● **Description of the task**: For the word "revoking", state how many lines of the listing below contain it. Give the number and nothing more.

═══

Definition step (w : ingress) (e : ingress_event) : ingress :=
  match e with
  | EListener i a spurious =>
      match listeners w !! i with
      | None => w
      | Some pc =>
          let '(pc', w') := listener_step w i pc a spurious in
          with_tasks w' (<[i := pc']> (listeners w')) (relays w') (methods w')
      end
  | ERelay j m =>
      match relays w !! j with
      | None => w
      | Some (i, pc) =>
          let '(pc', w') := relay_step w i pc m in
          with_tasks w' (listeners w') (<[j := (i, pc')]> (relays w')) (methods w')
      end
  | EMethod k timed_out =>
      match methods w !! k with
      | None => w
      | Some pc =>
          let '(pc', w') := owner_step w pc timed_out in
          with_tasks w' (listeners w') (relays w') (<[k := pc']> (methods w'))
      end
  | EStop => with_tasks w (listeners w) (relays w) (methods w ++ [OTake None])
  end.

Definition run (w : ingress) (es : list ingress_event) : ingress := fold_left step es w.

(** ** Start *)

Definition invalid_endpoint (endpoint : Ipv4Addr) : bool :=
  ipv4_is_unspecified endpoint || ipv4_is_multicast endpoint || (endpoint =? ipv4_broadcast).

Definition invalid_mappings (ms : list MeshPortForward) : bool :=
  bool_decide (ms = []) || existsb (fun m => (ingress_port m =? 0) || (backend_port m =? 0)) ms.

(** What the platform does with a listener. *)
Inductive bound := BoundFailed | BoundBlocking | BoundReady.

Fixpoint bind_all (ms : list MeshPortForward) (binds : MeshPortForward -> bound) : result MeshIngressError unit :=
  match ms with
  | [] => Ok tt
  | m :: ms =>
      match binds m with
      | BoundFailed => Err BindFailed
      | BoundBlocking => Err ListenerConfigurationFailed
      | BoundReady => bind_all ms binds
      end
  end.

(** The generation [start] goes on with, as far as its listeners are spawned. *)
Definition start (endpoint : Ipv4Addr) (ms : list MeshPortForward) (taken : bool) (binds : MeshPortForward -> bound)
    (converts : MeshPortForward -> bool) (sessions : MeshSessionOwner) : result MeshIngressError ingress :=
  if invalid_endpoint endpoint then Err InvalidEndpoint
  else if invalid_mappings ms then Err InvalidPortMapping
  else if taken then Err ExecutorUnavailable
  else
    let? _ := bind_all ms binds in
    if negb (forallb converts ms) then Err ListenerConfigurationFailed
    else Ok {| owner := sessions; stop := false; in_slot := false; live_listeners := 0; acks := 0; receiving := true;
               listeners := (fun _ => LEnter) <$> ms; relays := []; methods := [OStore] |}.

(** ** Invariant *)

Definition listener_lease (pc : listener_pc) : Z := match pc with LSpawn => 1 | _ => 0 end.
Definition listener_live (pc : listener_pc) : Z := match pc with LEnter | LEnded => 0 | _ => 1 end.
Definition relay_lease (s : nat * relay_pc) : Z := match s.2 with RDone => 0 | _ => 1 end.

(** It has no session. *)
Definition quiet (pc : listener_pc) : bool := match pc with LEnter | LAck | LLeave | LEnded => true | _ => false end.

Definition joined (pc : owner_pc) : bool := match pc with OActive _ | OReturned (Ok _) true => true | _ => false end.
Definition revoking (pc : owner_pc) : bool :=
  match pc with OSend _ | OJoin _ | OPutBack _ | OActive _ | OReturned _ true => true | _ => false end.

Definition pending (o : MeshSessionOwner) (c : nat) : Prop := exists pc, callers o !! c = Some pc /\ forall b, pc <> Returned b.

Record ingress_ok (w : ingress) : Prop := {
  io_owner : sessions_ok (owner w);
  io_leases : leases (owner w) = zsum listener_lease (listeners w) + zsum relay_lease (relays w);
  io_live : live_listeners w = zsum listener_live (listeners w);
  io_few : Z.of_nat (length (listeners w)) <= usize_max;
  io_parent j i pc : relays w !! j = Some (i, pc) -> (i < length (listeners w))%nat;
  io_admit i c : listeners w !! i = Some (LAdmit c) -> pending (owner w) c;
  io_distinct i j c : listeners w !! i = Some (LAdmit c) -> listeners w !! j = Some (LAdmit c) -> i = j;
  io_callers c : pending (owner w) c -> exists i, listeners w !! i = Some (LAdmit c);
  io_quiet i pc : listeners w !! i = Some pc -> quiet pc = true -> drained w i = true;
  io_joined k pc : methods w !! k = Some pc -> joined pc = true -> all_ended w = true;
  io_revoked k pc : methods w !! k = Some pc -> revoking pc = true -> accepting (owner w) = false }.

Lemma lease_nonneg_l pc : 0 <= listener_lease pc. Proof. by destruct pc. Qed.
Lemma lease_nonneg_r s : 0 <= relay_lease s. Proof. by destruct s as [? []]. Qed.
Lemma live_range pc : 0 <= listener_live pc <= 1. Proof. destruct pc; cbn; lia. Qed.

Lemma mesh_live_le_length l : 0 <= zsum listener_live l <= Z.of_nat (length l).
Proof. induction l as [|pc l IH]; cbn [zsum length]; [lia|]. pose proof (live_range pc). lia. Qed.

Lemma mesh_ended_lookup w i pc : listeners w !! i = Some pc -> all_ended w = true -> pc = LEnded.
Proof. unfold all_ended. rewrite forallb_lookup. intros Hi H. specialize (H i pc Hi). by destruct pc. Qed.

Lemma mesh_drained_spec w i : drained w i = true <-> forall j pc, relays w !! j = Some (i, pc) -> relay_ended pc = true.
Proof. apply children_over_spec. Qed.

(** *** The session owner *)

Lemma session_step_accepting o e : accepting o = false -> accepting (session_step o e).2 = false.
Proof. intros H. by apply (accepting_antitone o [e]). Qed.

Lemma dropped_callers o : callers (session_step o DropLease).2 = callers o.
Proof. cbn. unfold lease_drop. by case_match. Qed.

(** An access of [try_admit] changes its own caller, and hands out a lease exactly
    when it returns one. *)
Lemma advance_effect o c spurious :
  pending o c ->
  let o' := (session_step o (Advance c spurious)).2 in
  (forall c', c' <> c -> callers o' !! c' = callers o !! c') /\
  match callers o' !! c with
  | Some (Returned true) => leases o' = leases o + 1
  | Some _ => leases o' = leases o
  | None => False
  end.
Proof.
  intros (pc & Hc & Hr). cbn. rewrite Hc. pose proof (lookup_lt_Some _ _ _ Hc) as Hlt.
  assert (callers (try_admit_step o pc spurious).2 = callers o) as Hcs by (destruct pc; cbn; repeat case_match; done).
  assert (match (try_admit_step o pc spurious).1 with
          | Returned true => leases (try_admit_step o pc spurious).2 = leases o + 1
          | _ => leases (try_admit_step o pc spurious).2 = leases o
          end) as Hl.
  { destruct pc as [| |cur| | | |b]; cbn; repeat case_match; simplify_eq/=; try done. by destruct (Hr true). }
  destruct (try_admit_step o pc spurious) as [pc' o']. cbn in *. rewrite Hcs. split.
  - intros c' Hne. by rewrite list_lookup_insert_ne.
  - rewrite list_lookup_insert_eq by done. by destruct pc' as [| | | | | |[]].
Qed.

(** *** Listeners *)

(** The callers of the owner after a listener's move. *)
Definition calls_on (pc pc' : listener_pc) (o o' : MeshSessionOwner) : Prop :=
  (forall c, pending o' c <-> (pending o c /\ pc <> LAdmit c) \/ pc' = LAdmit c) /\
  (forall c, pc' = LAdmit c -> pc = LAdmit c \/ ~ pending o c).

Lemma calls_apart pc pc' o : (forall c, pc <> LAdmit c) -> (forall c, pc' <> LAdmit c) -> calls_on pc pc' o o.
Proof. intros H1 H2. split; [|intros c E; by apply H2 in E]. intros c. specialize (H1 c). specialize (H2 c). tauto. Qed.

Lemma calls_enter pc o :
  (forall c, pc <> LAdmit c) -> calls_on pc (LAdmit (length (callers o))) o (session_step o Enter).2.
Proof.
  intros Hpc. assert (~ pending o (length (callers o))) as Hnew.
  { intros (p & Hp & _). by apply lookup_lt_Some, Nat.lt_irrefl in Hp. }
  split; [|intros c [= <-]; by right]. intros c. unfold pending. cbn. split.
  - intros (p & [Hp|[Hle Hp]]%lookup_app_Some & Hr); [left; split; [by exists p|done]|right].
    apply lookup_lt_Some in Hp. cbn in Hp. f_equal. lia.
  - intros [[(p & Hp & Hr) _]|[= <-]]; [exists p; split; [by apply lookup_app_l_Some|done]|].
    exists FirstCheck. split; [|done]. by rewrite lookup_app_r, Nat.sub_diag.
Qed.

Lemma calls_advance c o spurious pc' :
  pending o c -> let o' := (session_step o (Advance c spurious)).2 in
  pc' = match callers o' !! c with Some (Returned true) => LSpawn | Some (Returned false) => LTop | _ => LAdmit c end ->
  calls_on (LAdmit c) pc' o o'.
Proof.
  intros Hp o' ->. destruct (advance_effect o c spurious Hp) as [Hother Hself]. fold o' in Hother, Hself.
  assert (forall c', c' <> c -> pending o' c' <-> pending o c') as Hne by (intros c' Hc; unfold pending; by rewrite Hother).
  split.
  - intros c'. destruct (decide (c' = c)) as [->|Hc]; [|rewrite Hne by done].
    + unfold pending. destruct (callers o' !! c) as [[| | | | | |[]]|]; try done; split; try naive_solver; intros _; eexists; naive_solver.
    + destruct (callers o' !! c) as [[| | | | | |[]]|]; naive_solver.
  - intros c'. destruct (callers o' !! c) as [[| | | | | |[]]|]; try done; intros [= <-]; by left.
Qed.

Lemma listener_moved_ok w i pc pc' w' new :
  ingress_ok w -> listeners w !! i = Some pc ->
  listeners w' = listeners w -> relays w' = relays w ++ new -> methods w' = methods w ->
  sessions_ok (owner w') -> calls_on pc pc' (owner w) (owner w') -> (accepting (owner w) = false -> accepting (owner w') = false) ->
  leases (owner w') = leases (owner w) - listener_lease pc + listener_lease pc' + zsum relay_lease new ->
  live_listeners w' = live_listeners w - listener_live pc + listener_live pc' ->
  (quiet pc' = true -> quiet pc = true \/ drained w i = true) -> (pc = LEnded -> pc' = LEnded) ->
  new = [] \/ new = [(i, RSpawned)] /\ quiet pc' = false ->
  ingress_ok (with_tasks w' (<[i := pc']> (listeners w')) (relays w') (methods w')).
Proof.
  intros [H1 H2 H3 H4 H5 H6 H7 H8 H9 H10 H11] Hi E1 E2 E3 Ho [Hc1 Hc2] Hacc El Elv Hq He Hnew.
  pose proof (lookup_lt_Some _ _ _ Hi) as Hlt.
  assert (forall j i' p, (relays w ++ new) !! j = Some (i', p) -> relays w !! j = Some (i', p) \/ i' = i /\ quiet pc' = false) as Hin.
  { intros j i' p [Hj|[_ Hj]]%lookup_app_Some; [by left|right]. destruct Hnew as [->|[-> Hq']]; [done|].
    apply list_elem_of_lookup_2, list_elem_of_singleton in Hj as [= -> ->]. done. }
  split; cbn -[drained all_ended]; rewrite ?E1, ?E2, ?E3; rewrite ?length_insert; try done.
  - rewrite (zsum_insert _ _ _ _ _ Hi), zsum_app. lia.
  - rewrite (zsum_insert _ _ _ _ _ Hi). lia.
  - intros j i' p [Hj|[-> _]]%Hin; [by eapply H5|done].
  - intros i' c [(<- & -> & _)|[Hne Hi']]%list_lookup_insert_Some; [apply Hc1; by right|].
    apply Hc1. left. split; [by eapply H6|]. intros ->. by destruct (Hne (H7 _ _ _ Hi Hi')).
  - intros i1 i2 c [(<- & -> & _)|[Hn1 Hi1]]%list_lookup_insert_Some [(<- & E & _)|[Hn2 Hi2]]%list_lookup_insert_Some; try done.
    + destruct (Hc2 c eq_refl) as [->|Hp]; [by eapply H7|by destruct (Hp (H6 _ _ Hi2))].
    + subst pc'. destruct (Hc2 c eq_refl) as [->|Hp]; [by eapply H7|by destruct (Hp (H6 _ _ Hi1))].
    + by eapply H7.
  - intros c [[Hp Hne]| ->]%Hc1; [|exists i; by apply list_lookup_insert_eq]. destruct (H8 c Hp) as [i' Hi']. exists i'.
    rewrite list_lookup_insert_ne; [done|]. intros <-. rewrite Hi in Hi'. by injection Hi'.
  - intros i' p Hi' Hqp. apply mesh_drained_spec. cbn -[drained]. rewrite ?E2. intros j rp Hj.
    apply list_lookup_insert_Some in Hi' as [(<- & <- & _)|[Hne Hi']]; destruct (Hin _ _ _ Hj) as [Hj'|[Ei Hnq]];
      [|congruence|by eapply (proj1 (mesh_drained_spec _ _) (H9 _ _ Hi' Hqp))|done].
    destruct (Hq Hqp) as [Hold|Hold]; [apply (H9 _ _ Hi) in Hold|]; by apply (proj1 (mesh_drained_spec _ _) Hold j).
  - intros k p Hk Hj. pose proof (H10 k p Hk Hj) as Hall. pose proof (mesh_ended_lookup _ _ _ Hi Hall) as ->.
    unfold all_ended. cbn. rewrite He by done. by rewrite list_insert_id.
  - intros k p Hk Hr. by eapply Hacc, H11.
Qed.

Lemma admit_step_ok w i c spurious :
  ingress_ok w -> listeners w !! i = Some (LAdmit c) ->
  let '(pc', w') := admit_step w c spurious in
  ingress_ok (with_tasks w' (<[i := pc']> (listeners w')) (relays w') (methods w')).
Proof.
  intros Hw Hi. pose proof (io_admit w Hw i c Hi) as Hp. destruct (advance_effect _ _ spurious Hp) as [_ Hself].
  pose proof (io_owner w Hw) as Ho. unfold admit_step. cbn zeta.
  eapply (listener_moved_ok _ _ _ _ _ [] Hw Hi); cbn -[drained session_step]; rewrite ?app_nil_r; try done; auto with mish.
  - by apply calls_advance.
  - apply session_step_accepting.
  - destruct (callers _ !! c) as [[| | | | | |[]]|]; cbn -[session_step] in *; done || lia.
  - destruct (callers _ !! c) as [[| | | | | |[]]|]; cbn in *; done || lia.
  - destruct (callers _ !! c) as [[| | | | | |[]]|]; done.
Qed.

Lemma listener_event_ok w i a spurious : ingress_ok w -> ingress_ok (step w (EListener i a spurious)).
Proof.
  intros Hw. pose proof (io_live w Hw) as Hlive. pose proof (io_few w Hw) as Hfew. pose proof (mesh_live_le_length (listeners w)) as Hll.
  pose proof (io_owner w Hw) as Ho. cbn [step]. destruct (listeners w !! i) as [pc|] eqn:Hi; [|done].
  pose proof (zsum_lookup _ _ _ _ (fun x => proj1 (live_range x)) Hi) as Hl.
  assert (zsum listener_live (listeners w) - listener_live pc + 1 <= Z.of_nat (length (listeners w))) as Hroom.
  { pose proof (mesh_live_le_length (<[i := LTop]> (listeners w))) as Hr. rewrite (zsum_insert _ _ _ _ _ Hi), length_insert in Hr. cbn in Hr. lia. }
  destruct pc as [| | | | | | |c| | | |]; cbn [listener_step]; [..|by apply admit_step_ok| | | |].
  all: repeat case_match; simplify_eq; cbn [fst snd].
  all: try (eapply (listener_moved_ok _ _ _ _ _ [] Hw Hi); cbn -[drained session_step] in *; rewrite ?app_nil_r; try done; try lia;
            try (by apply calls_apart); try (rewrite atomic_exact; lia); auto with mish; done).
  - eapply (listener_moved_ok _ _ _ _ _ [] Hw Hi); cbn -[drained session_step]; rewrite ?app_nil_r; try done; auto with mish;
      try (by apply calls_enter); cbn; lia.
  - eapply (listener_moved_ok _ _ _ _ _ [(i, RSpawned)] Hw Hi); cbn -[drained]; try done; try lia; [by apply calls_apart|by right].
Qed.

═══

● **Answer**: 2